Gov. John Kasich (R) took office in January vowing to curb unions’ power. But unions recoiled when a bill he spearheaded curbed the rights of 350,000 public workers — including firefighters and police officers — to negotiate over benefits, equipment and other issues.
The backlash against the law began as soon as Kasich signed it into law in March. By August, when the governor asked for a compromise with unions, it was too late.
As in other states, the law became a battleground for an ongoing fight between labor and Republicans over collective bargaining. In Wisconsin, after Gov. Scott Walker (R) eliminated collective bargaining for many public employees, Democrats and labor failed to take back the state Senate in recall elections. Now, unions have their first bona fide win.
“The governor and his legislative friends really overreached,” said Lee Saunders, secretary-treasurer of the American Federation of State, County and Municipal Employees. “All of labor was together on this. I think it’s a model for fights across the country.”
Democrats also claimed victory, framing the results as a rebuke to Republican lawmakers across the country after the GOP swept statehouses across the country in 2010. Ohio Democrats were badly beaten in that election.
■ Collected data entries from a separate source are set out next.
(* ===== verification/NumericVal.v ===== *)
(** The number that a variable of Numeric.v stands for, and the operations that
    only move digits: strip, comparison, truncation and rounding.

    [value] is the rational.  The proofs work with [dec v K], the absolute value
    in units of 10^-K, an integer for every large K. *)
From Stdlib Require Import QArith Qround Qpower.
From S2P Require Import Prelude Numeric.
From stdpp Require Import list.
#[local] Open Scope Z_scope.

(** ** Numbers from digits *)

Definition digit_ok (d : Z) : Prop := 0 <= d < NBASE.
Abbreviation digits_ok := (Forall digit_ok).

(** The powers of the base. *)
Definition pow_base (n : Z) : Z := NBASE ^ n.

Fixpoint num (ds : list Z) : Z :=
  match ds with
  | [] => 0
  | d :: ds => d * pow_base (zlen ds) + num ds
  end.

Lemma pow_base_0 : pow_base 0 = 1.
Proof. done. Qed.
Lemma pow_base_pos n : 0 <= n -> 0 < pow_base n.
Proof. intros. by apply Z.pow_pos_nonneg. Qed.
Lemma pow_base_succ n : 0 <= n -> pow_base (1 + n) = NBASE * pow_base n.
Proof. intros. unfold pow_base. rewrite Z.pow_add_r by lia. by rewrite Z.pow_1_r. Qed.
Lemma pow_base_add n m : 0 <= n -> 0 <= m -> pow_base (n + m) = pow_base n * pow_base m.
Proof. intros. unfold pow_base. by rewrite Z.pow_add_r. Qed.
Lemma pow_base_le n m : 0 <= n <= m -> pow_base n <= pow_base m.
Proof. intros. apply Z.pow_le_mono_r; [done|lia]. Qed.
Lemma pow_base_dec n : 0 <= n -> pow_base n = 10 ^ (4 * n).
Proof. intros. unfold pow_base. change NBASE with (10 ^ 4). by rewrite <- Z.pow_mul_r by lia. Qed.
Lemma pow_base_split m n : 0 <= m <= n -> pow_base n = pow_base m * pow_base (n - m).
Proof. intros. rewrite <- pow_base_add by lia. f_equal. lia. Qed.
Arguments pow_base : simpl never.

Lemma num_app a b : num (a ++ b) = num a * pow_base (zlen b) + num b.
Proof.
  induction a as [|d a IH]; [done|]. cbn [app num]. rewrite IH, zlen_app, pow_base_add by apply zlen_nonneg. lia.
Qed.
(** Digits above the first [n] that are not there do not count. *)
Lemma below_small ds i n : digits_ok ds -> zlen ds <= i -> num ds * pow_base (i - zlen ds) < pow_base (Z.of_nat n) ->
  low_digits ds i n = num ds * pow_base (i - zlen ds).
Proof.
  intros Hok Hi Hs. pose proof (below_prefix ds i n) as E. rewrite (prefix_all ds i Hi) in E. pose proof (pow_base_pos (Z.of_nat n) ltac:(lia)).
  assert (0 <= prefix_num ds (i - Z.of_nat n)).
  { destruct (decide (0 <= i - Z.of_nat n)); [by apply prefix_bound|]. unfold prefix_num. by rewrite (proj2 (Z.leb_le _ _)) by lia. }
  assert (0 <= low_digits ds i n) by (clear -Hok; revert i; induction n as [|n IH]; intros i; cbn [low_digits]; [done|]; specialize (IH (i - 1)); destruct (digit_at_ok ds (i - 1) Hok); unfold NBASE in *; lia).
  assert (prefix_num ds (i - Z.of_nat n) = 0) by nia. lia.
Qed.

Lemma add_loop_spec n ds1 ds2 i1 i2 c res : digits_ok ds1 -> digits_ok ds2 -> 0 <= c <= 1 ->
  exists c' new, add_loop n ds1 ds2 i1 i2 c res = (c', new ++ res) /\ zlen new = Z.of_nat n /\ digits_ok new /\ 0 <= c' <= 1
    /\ num new + c' * pow_base (Z.of_nat n) = c + low_digits ds1 i1 n + low_digits ds2 i2 n.
Proof.
  intros Hok1 Hok2. revert i1 i2 c res. induction n as [|n IH]; intros i1 i2 c res Hc; cbn [add_loop low_digits].
  { exists c, []. change (pow_base (Z.of_nat 0)) with 1. split_and!; [done|done|constructor|lia|lia|cbn; lia]. }
  destruct (digit_at_ok ds1 (i1 - 1) Hok1) as [A1 A2]. destruct (digit_at_ok ds2 (i2 - 1) Hok2) as [B1 B2].
  set (x := c + digit_at ds1 (i1 - 1) + digit_at ds2 (i2 - 1)).
  assert (Hstep : forall c0 d, 0 <= c0 <= 1 -> digit_ok d -> x = c0 * NBASE + d ->
    exists c' new, add_loop n ds1 ds2 (i1 - 1) (i2 - 1) c0 (d :: res) = (c', new ++ res) /\ zlen new = Z.of_nat (S n) /\ digits_ok new /\ 0 <= c' <= 1
      /\ num new + c' * pow_base (Z.of_nat (S n)) = c + (digit_at ds1 (i1 - 1) + NBASE * low_digits ds1 (i1 - 1) n) + (digit_at ds2 (i2 - 1) + NBASE * low_digits ds2 (i2 - 1) n)).
  { intros c0 d Hc0 Hd Hx. destruct (IH (i1 - 1) (i2 - 1) c0 (d :: res) Hc0) as (c' & new & E & Hl & Hok & Hc' & Hn). exists c', (new ++ [d]).
    rewrite <- app_assoc, zlen_app, num_snoc. change (zlen [d]) with 1. replace (Z.of_nat (S n)) with (1 + Z.of_nat n) by lia. rewrite pow_base_succ by lia.
    split_and!; [done|lia| |lia|lia|lia]. apply Forall_app. split; [done|by apply Forall_singleton]. }
  destruct (Z.leb_spec NBASE x); apply Hstep; unfold digit_ok; lia.
Qed.

Lemma sub_loop_spec n ds1 ds2 i1 i2 b res : digits_ok ds1 -> digits_ok ds2 -> -1 <= b <= 0 ->
  exists b' new, sub_loop n ds1 ds2 i1 i2 b res = (b', new ++ res) /\ zlen new = Z.of_nat n /\ digits_ok new /\ -1 <= b' <= 0
    /\ num new + b' * pow_base (Z.of_nat n) = b + low_digits ds1 i1 n - low_digits ds2 i2 n.
Proof.
  intros Hok1 Hok2. revert i1 i2 b res. induction n as [|n IH]; intros i1 i2 b res Hb; cbn [sub_loop low_digits].
  { exists b, []. change (pow_base (Z.of_nat 0)) with 1. split_and!; [done|done|constructor|lia|lia|cbn; lia]. }
  destruct (digit_at_ok ds1 (i1 - 1) Hok1) as [A1 A2]. destruct (digit_at_ok ds2 (i2 - 1) Hok2) as [B1 B2].
  set (x := b + digit_at ds1 (i1 - 1) - digit_at ds2 (i2 - 1)).
  assert (Hstep : forall b0 d, -1 <= b0 <= 0 -> digit_ok d -> x = b0 * NBASE + d ->
    exists b' new, sub_loop n ds1 ds2 (i1 - 1) (i2 - 1) b0 (d :: res) = (b', new ++ res) /\ zlen new = Z.of_nat (S n) /\ digits_ok new /\ -1 <= b' <= 0
      /\ num new + b' * pow_base (Z.of_nat (S n)) = b + (digit_at ds1 (i1 - 1) + NBASE * low_digits ds1 (i1 - 1) n) - (digit_at ds2 (i2 - 1) + NBASE * low_digits ds2 (i2 - 1) n)).
  { intros b0 d Hb0 Hd Hx. destruct (IH (i1 - 1) (i2 - 1) b0 (d :: res) Hb0) as (b' & new & E & Hl & Hok & Hb' & Hn). exists b', (new ++ [d]).
    rewrite <- app_assoc, zlen_app, num_snoc. change (zlen [d]) with 1. replace (Z.of_nat (S n)) with (1 + Z.of_nat n) by lia. rewrite pow_base_succ by lia.
    split_and!; [done|lia| |lia|lia|lia]. apply Forall_app. split; [done|by apply Forall_singleton]. }
  destruct (Z.ltb_spec x 0); apply Hstep; unfold digit_ok; lia.
Qed.

(** ** add_abs, sub_abs *)

(** The variable has the absolute value [f K] in units of 10^-K. *)
Record has_dec (r : NumericVar) (ok : Z -> Prop) (f : Z -> Z) : Prop := {
  hd_ok : var_ok r;
  hd_trim : trimmed r;
  hd_fits : forall K, ok K -> fits r K;
  hd_dec : forall K, ok K -> dec r K = f K }.

Lemma dec_scale v k K : 0 <= k + expo v -> 4 * k <= K -> dec v K = mag k (digits v) (weight v) * 10 ^ (K - 4 * k).
Proof.
  intros Hk HK. rewrite <- dec_mag by done. unfold dec. rewrite <- Z.mul_assoc, <- Z.pow_add_r by lia. f_equal. f_equal. lia.
Qed.

(** Digits with the exponent [-k], stripped, with a sign put on. *)
Lemma stripped_dec res w sg scale k M : digits_ok res -> sg = NUMERIC_POS \/ sg = NUMERIC_NEG -> zlen res = k + w + 1 -> num res = M ->
  has_dec (set_sign sg (strip_var (MkVar res w sg scale [0]))) (fun K => 0 <= K /\ 4 * k <= K) (fun K => M * 10 ^ (K - 4 * k)).
Proof.
  intros Hok Hsg Hl Hn. destruct (strip_spec (MkVar res w sg scale [0])) as [[S1 S2] [N1 N2 N3] _ _ S5 S6 _]; [by split|]. set (p := MkVar _ _ _ _ _) in *.
  assert (He : expo p = - k) by (unfold expo, ndigits, p; cbn; lia).
  assert (Hf : forall K, 0 <= K /\ 4 * k <= K -> fits p K) by (intros K [? ?]; split; lia). split.
  - by split.
  - split; [exact N1|exact N2|]. intros Hd. by destruct (N3 Hd).
  - intros K HK. apply (S5 K), Hf, HK.
  - intros K HK. change (dec (set_sign sg (strip_var p)) K) with (dec (strip_var p) K). rewrite S6 by (by apply Hf). unfold dec. rewrite He. cbn. rewrite Hn. f_equal. f_equal. lia.
Qed.

Definition both_fit (v1 v2 : NumericVar) (K : Z) : Prop := fits v1 K /\ fits v2 K.

Lemma has_dec_weaken r ok ok' f f' : has_dec r ok f -> (forall K, ok' K -> ok K /\ f' K = f K) -> has_dec r ok' f'.
Proof. intros [H1 H0 H2 H3] Hw. split; [done|done|intros K HK; by apply H2, Hw|]. intros K HK. destruct (Hw K HK) as [Ho ->]. by apply H3. Qed.

Lemma strip_dscale v : dscale (strip_var v) = dscale v.
Proof. unfold strip_var. destruct (strip_leading _ _ _) as [[ds w] rm]. by destruct (strip_trailing ds). Qed.

Lemma add_abs_spec v1 v2 sg : var_ok v1 -> var_ok v2 -> sg = NUMERIC_POS \/ sg = NUMERIC_NEG ->
  exists r, add_abs v1 v2 sg = Done r /\ has_dec r (both_fit v1 v2) (fun K => dec v1 K + dec v2 K) /\ sign r = sg /\ dscale r = Z.max (dscale v1) (dscale v2).
Proof.
  intros [Hok1 _] [Hok2 _] Hsg. unfold add_abs. set (rs := res_rscale v1 v2). set (w := Z.max (weight v1) (weight v2) + 1).
  pose proof (zlen_nonneg (digits v1)). pose proof (zlen_nonneg (digits v2)). assert (Hrs : rs = Z.max (- expo v1) (- expo v2)) by (unfold rs, res_rscale, expo, ndigits; lia).
  unfold expo, ndigits in Hrs. assert (Hn : 0 < rs + w + 1) by lia. rewrite (proj2 (Z.leb_gt _ 0)) by lia.
  destruct (add_loop_spec (Z.to_nat (rs + w + 1)) (digits v1) (digits v2) (rs + weight v1 + 1) (rs + weight v2 + 1) 0 [] Hok1 Hok2 ltac:(lia)) as (c & new & -> & Hl & Hok & Hc & Hnum).
  rewrite app_nil_r. rewrite !below_all in Hnum by lia. rewrite Z2Nat.id in Hl, Hnum by lia. fold (mag rs (digits v1) (weight v1)) (mag rs (digits v2) (weight v2)) in Hnum.
  pose proof (mag_bound rs (digits v1) (weight v1) Hok1 ltac:(lia)) as M1. pose proof (mag_bound rs (digits v2) (weight v2) Hok2 ltac:(lia)) as M2.
  pose proof (pow_base_le (rs + weight v1 + 1) (rs + w) ltac:(lia)). pose proof (pow_base_le (rs + weight v2 + 1) (rs + w) ltac:(lia)).
  pose proof (num_bound new Hok). replace (rs + w + 1) with (1 + (rs + w)) in * by lia. rewrite pow_base_succ in Hnum by lia. assert (c = 0) as -> by (unfold NBASE in *; nia).
  rewrite Z.eqb_refl. eexists. split; [done|]. split; [|split; [done|]].
  - eapply has_dec_weaken; [apply (stripped_dec new w sg _ rs _ Hok Hsg ltac:(lia) eq_refl)|]. intros K [[K1 K2] [K3 K4]]. unfold expo, ndigits in K2, K4. split; [lia|].
    rewrite !(dec_scale _ rs) by (unfold expo, ndigits; lia). nia.
  - change (dscale (set_sign sg ?x)) with (dscale x). by rewrite strip_dscale.
Qed.

Lemma zero_has_dec rm sg scale f ok : sg = NUMERIC_POS \/ sg = NUMERIC_NEG -> (forall K, ok K -> 0 <= K /\ f K = 0) -> has_dec (MkVar [] 0 sg scale rm) ok f.
Proof.
  intros Hsg Hf. split; [by split; [constructor|]|split; cbn; [done|by intros []|done]| |].
  - intros K HK. destruct (Hf K HK). split; [done|]. unfold expo, ndigits. cbn [digits weight]. change (zlen (@nil Z)) with 0. lia.
  - intros K HK. by destruct (Hf K HK) as [_ ->].
Qed.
“With the change in political power in many states last year, Republican governors misread voters’ intentions and used their newfound power to sharpen their ideological axes and enact partisan retribution,” said Democratic Governors Association Chairman Martin O’Malley (Md.). “Ohioans — and Americans — understand that firefighters, police officers, and teachers didn’t cause this economic recession.”
Republicans argued that the legislation was not only fair, but necessary to balance the budget. They say more difficult choices will have to be made now that the law has been invalidated.
In defeat, Kasich acknowledged that the people had spoken.
“If you don’t win and the people speak . . . you have to pay attention to what they’re saying,” the governor said.
The GOP pointed to another ballot measure that passed — Issue 3 — as proof that it wasn’t all good news for Democrats. Issue 3 was a symbolic vote against the individual mandate portion of President Obama’s health-care bill, and it was passing by a nearly a 2 to 1 margin late Tuesday.
Aaron Blake blogged Wednesday on what the 2011 election outcomes mean for the broader national political landscape:
The unions can still bring it
Yes, the unions came up short earlier this year in Wisconsin – twice – but in both a state Supreme Court race and in the state Senate recall elections, they caused Republicans a major, expensive headache. Well, in Tuesday’s elections, unions caused Republicans a major headache AND they won big.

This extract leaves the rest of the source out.